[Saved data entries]
Definition shutdown_guest (client : server_client) (power : power_client)
    (server : server_props) (os_family : string) (max_wait_time : Z) : M unit :=
  server_obj <- get_server_by_context client server os_family ;;
  match server_obj with
  | None =>
      c <- ask ;;
      raise (NonRecoverableError
        [Msg "Cannot shutdown server guest - server doesn't exist for node: {0}"
             [AStr (instance_id c)]])
  | Some server_obj =>
      vm_name <- get_vm_name server os_family ;;
      log info "Preparing to shut down server {name}" [AStr vm_name] ;;
      call (shutdown_server_guest power server_obj max_wait_time) ;;
      log info "Successfully shut down server {name}" [AStr vm_name]
  end.

Definition freeze_suspend (client : server_client) (power : power_client)
    (server : server_props) (os_family : string) (max_wait_time : Z) : M unit :=
  rp <- get_runtime ;;
  if flag (rp_resource_external rp) then
    log info "Used existing resource." []
  else
    server_obj <- get_server_by_context client server os_family ;;
    match server_obj with
    | None =>
        c <- ask ;;
        raise (NonRecoverableError
          [Msg "Cannot suspend server - server doesn't exist for node: {0}"
               [AStr (instance_id c)]])
    | Some server_obj =>
        vm_name <- get_vm_name server os_family ;;
        log info "Preparing to suspend server {name}" [AStr vm_name] ;;
        call (suspend_server power server_obj max_wait_time) ;;
        log info "Successfully suspended server {name}" [AStr vm_name]
    end.

Definition freeze_resume (client : server_client) (power : power_client)
    (server : server_props) (os_family : string) (max_wait_time : Z) : M unit :=
  rp <- get_runtime ;;
  if flag (rp_resource_external rp) then
    log info "Used existing resource." []
  else
    server_obj <- get_server_by_context client server os_family ;;
    match server_obj with
    | None =>
        c <- ask ;;
        raise (NonRecoverableError
          [Msg "Cannot resume server - server doesn't exist for node: {0}"
               [AStr (instance_id c)]])
    | Some server_obj =>
        vm_name <- get_vm_name server os_family ;;
        log info "Preparing to resume server {name}" [AStr vm_name] ;;
        call (start_server power server_obj max_wait_time) ;;
        log info "Successfully resumed server {name}" [AStr vm_name]
    end.

(** [retry_number] is [ctx.operation.retry_number]. *)
Definition snapshot_create (client : server_client) (power : power_client)
    (server : server_props) (os_family snapshot_name : string)
    (snapshot_incremental : bool) (snapshot_type : pyval) (max_wait_time : Z)
    (with_memory : bool) (retry_number : Z) : M unit :=
  rp <- get_runtime ;;
  if flag (rp_resource_external rp) then
    log info "Used existing resource." []
  else if (snapshot_name =? "")%string then
    raise (NonRecoverableError [Msg "Backup name must be provided." []])
  else if negb snapshot_incremental then
    log info "Create backup for VM is unsupported." []
  else
    server_obj <- get_server_by_context client server os_family ;;
    match server_obj with
    | None =>
        c <- ask ;;
        raise (NonRecoverableError
          [Msg "Cannot backup server - server doesn't exist for node: {0}"
               [AStr (instance_id c)]])
    | Some server_obj =>
        vm_name <- get_vm_name server os_family ;;
        log info "Preparing to backup {snapshot_name} for server {name}"
          [AStr snapshot_name; AStr vm_name] ;;
        call (backup_server power server_obj snapshot_name snapshot_type max_wait_time
                with_memory (retry_number >? 0)) ;;
        log info "Successfully backuped server {name}" [AStr vm_name]
    end.

Definition snapshot_apply (client : server_client) (power : power_client)
    (server : server_props) (os_family snapshot_name : string)
    (snapshot_incremental : bool) (max_wait_time : Z) : M unit :=
  rp <- get_runtime ;;
  if flag (rp_resource_external rp) then
    log info "Used existing resource." []
  else if (snapshot_name =? "")%string then
    raise (NonRecoverableError [Msg "Backup name must be provided." []])
  else if negb snapshot_incremental then
    log info "Restore from backup for VM is unsupported." []
  else
    server_obj <- get_server_by_context client server os_family ;;
    match server_obj with
    | None =>
        c <- ask ;;
        raise (NonRecoverableError
          [Msg "Cannot restore server - server doesn't exist for node: {0}"
               [AStr (instance_id c)]])
    | Some server_obj =>
        vm_name <- get_vm_name server os_family ;;
        log info "Preparing to restore {snapshot_name} for server {name}"
          [AStr snapshot_name; AStr vm_name] ;;
        call (restore_server power server_obj snapshot_name max_wait_time) ;;
        log info "Successfully restored server {name}" [AStr vm_name]
    end.

Definition snapshot_delete (client : server_client) (power : power_client)
    (server : server_props) (os_family snapshot_name : string)
    (snapshot_incremental : bool) (max_wait_time : Z) : M unit :=
  rp <- get_runtime ;;
  if flag (rp_resource_external rp) then
    log info "Used existing resource." []
  else if (snapshot_name =? "")%string then
    raise (NonRecoverableError [Msg "Backup name must be provided." []])
  else if negb snapshot_incremental then
    log info "Delete backup for VM is unsupported." []
  else
    server_obj <- get_server_by_context client server os_family ;;
    match server_obj with
    | None =>
        c <- ask ;;
        raise (NonRecoverableError
          [Msg "Cannot remove backup for server - server doesn't exist for node: {0}"
               [AStr (instance_id c)]])
    | Some server_obj =>
        vm_name <- get_vm_name server os_family ;;
        log info "Preparing to remove backup {snapshot_name} for server {name}"
          [AStr snapshot_name; AStr vm_name] ;;
        call (remove_backup power server_obj snapshot_name max_wait_time) ;;
        log info "Successfully removed backup from server {name}" [AStr vm_name]
    end.

(** [poststart]: the configuration of the server as it is now becomes the
    expected one.  A missing server object fails at its first attribute. *)
Definition poststart (client : server_client) (server : server_props)
    (os_family : string) : M unit :=
  server_obj <- get_server_by_context client server os_family ;;
  match server_obj with
  | None => raise (PyError AttributeError)
  | Some server_obj =>
      log debug "Summary config: {}" [AJson (JObj (so_summary_config server_obj))] ;;
      log debug "Network vm: {}" [AJson (so_network server_obj)] ;;
      set_runtime (with_expected_configuration
        (Some (ExpectedConfiguration (so_network server_obj)
                 (so_summary_config server_obj))))
  end.

End Lifecycle.
Export Lifecycle.

(** ** [vsphere_server_plugin/server.py], continued: creating and starting *)

Module Provision.

(** A node property that is a dict: the values the other operations read,
    and the remaining keys with their values.  A key of the first part is in
    the dict when its value is not [None]. *)
Record server_dict : Type := ServerDict {
  server_values : server_props;
  server_rest : list (string * json)
}.

Record networking_dict : Type := NetworkingDict {
  networking_values : networking_props;
  networking_rest : list (string * json)
}.

Definition present {A} (o : option A) : nat :=
  match o with Some _ => 1 | None => 0 end.

(** [len(server.keys())] *)
Definition server_len (server : server_dict) : nat :=
  present (srv_name (server_values server))
  + present (srv_add_scale_suffix (server_values server))
  + present (srv_cpus (server_values server))
  + present (srv_memory (server_values server))
  + length (server_rest server).

(** [key in server], for a key of the second part *)
Definition in_rest (key : string) (rest : list (string * json)) : bool :=
  match lookup rest key with Some _ => true | None => false end.

(** [d.get(key)] on the second part *)
Definition rest_get (rest : list (string * json)) (key : string) : json :=
  match lookup rest key with Some v => v | None => JVal PNone end.

(** [not networking] *)
Definition networking_empty (networking : networking_dict) : bool :=
  match connect_networks (networking_values networking), networking_rest networking with
  | None, [] => true
  | _, _ => false
  end.

(** The inputs that [create] and [start] share. *)
Record inputs : Type := Inputs {
  allowed_hosts : json;
  allowed_clusters : json;
  allowed_datastores : json;
  windows_password : json;
  windows_organization : json;
  windows_timezone : json;
  agent_config : json;
  custom_sysprep : json;
  custom_attributes : option (list (string * json));
  use_external_resource : bool;
  enable_start_vm : bool;
  minimal_vm_version : Z;
  postpone_delete_networks : bool;
  cdrom_image : json;
  vm_folder : json;
  extra_config : json;
  max_wait_time : Z
}.

(** The keyword arguments of [server_client.create_server]. *)
Record creation : Type := Creation {
  cr_auto_placement : json;
  cr_cpus : option Z;
  cr_datacenter_name : json;
  cr_memory : option Z;
  cr_networks : list dict;
  cr_resource_pool_name : json;
  cr_template_name : json;
  cr_vm_name : string;
  cr_windows_password : json;
  cr_windows_organization : json;
  cr_windows_timezone : json;
  cr_agent_config : json;
  cr_custom_sysprep : json;
  cr_os_type : string;
  cr_domain : json;
  cr_dns_servers : json;
  cr_allowed_hosts : json;
  cr_allowed_clusters : json;
  cr_allowed_datastores : json;
  cr_cdrom_image : json;
  cr_vm_folder : json;
  cr_extra_config : json;
  cr_enable_start_vm : bool;
  cr_postpone_delete_networks : bool;
  cr_max_wait_time : Z;
  cr_retry : bool;
  cr_clone_vm : json;
  cr_disk_provision_type : json
}.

## Problem statement
Exactly repeat the lines from the line that contains "cr_cpus : option Z;" to the end of the entries, both included, and leave out all other lines.

## Expected answer
  cr_cpus : option Z;
  cr_datacenter_name : json;
  cr_memory : option Z;
  cr_networks : list dict;
  cr_resource_pool_name : json;
  cr_template_name : json;
  cr_vm_name : string;
  cr_windows_password : json;
  cr_windows_organization : json;
  cr_windows_timezone : json;
  cr_agent_config : json;
  cr_custom_sysprep : json;
  cr_os_type : string;
  cr_domain : json;
  cr_dns_servers : json;
  cr_allowed_hosts : json;
  cr_allowed_clusters : json;
  cr_allowed_datastores : json;
  cr_cdrom_image : json;
  cr_vm_folder : json;
  cr_extra_config : json;
  cr_enable_start_vm : bool;
  cr_postpone_delete_networks : bool;
  cr_max_wait_time : Z;
  cr_retry : bool;
  cr_clone_vm : json;
  cr_disk_provision_type : json
}.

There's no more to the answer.